(* ===== verification/Core.v ===== *)
(** [blitz-core/src/table.rs]: the in-memory table engine. A table keeps its
    rows by id, the id allocator and a unique index per primary-key or unique
    column; every operation holds the table's lock from start to end, so it is
    one transition of that table. [Arc<Row>] handles are shared immutable rows
    ([Arc::make_mut] copies on write), so a row is a value here. *)
From S2P Require Import Prelude Float Value HashMap Schema.

Local Open Scope Z_scope.

(** ** Data *)

(** What a [CoreError::DuplicateKey] message quotes. *)
Inductive dup_key : Type :=
| DupColumn (col : string) (v : value)
| DupRow (id : Z).

Inductive core_error : Type :=
| TableNotFound (name : string)
| TableAlreadyExists (name : string)
| RowNotFound (id : Z)
| DuplicateKey (d : dup_key)
| ConstraintViolation (col : string)
| CoreTypeError (e : type_error)
| CoreInternal (why : string).

#[export] Instance dup_key_eq_dec : EqDecision dup_key.
Proof. solve_decision. Defined.
#[export] Instance core_error_eq_dec : EqDecision core_error.
Proof. solve_decision. Defined.

Record InMemoryTable : Type := MkTable {
  t_schema : TableSchema;
  t_rows : gmap Z Row;
  t_next_id : Z;
  t_uniq : gmap string (hmap Z)
}.

(** [InMemoryTableEngine]: the map of tables. *)
Abbreviation Engine := (gmap string InMemoryTable).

_Exercise objective_: Looking back over the listing above, how many lines include the word "DuplicateKey"? Give the number and nothing more.

_Completed task_: 2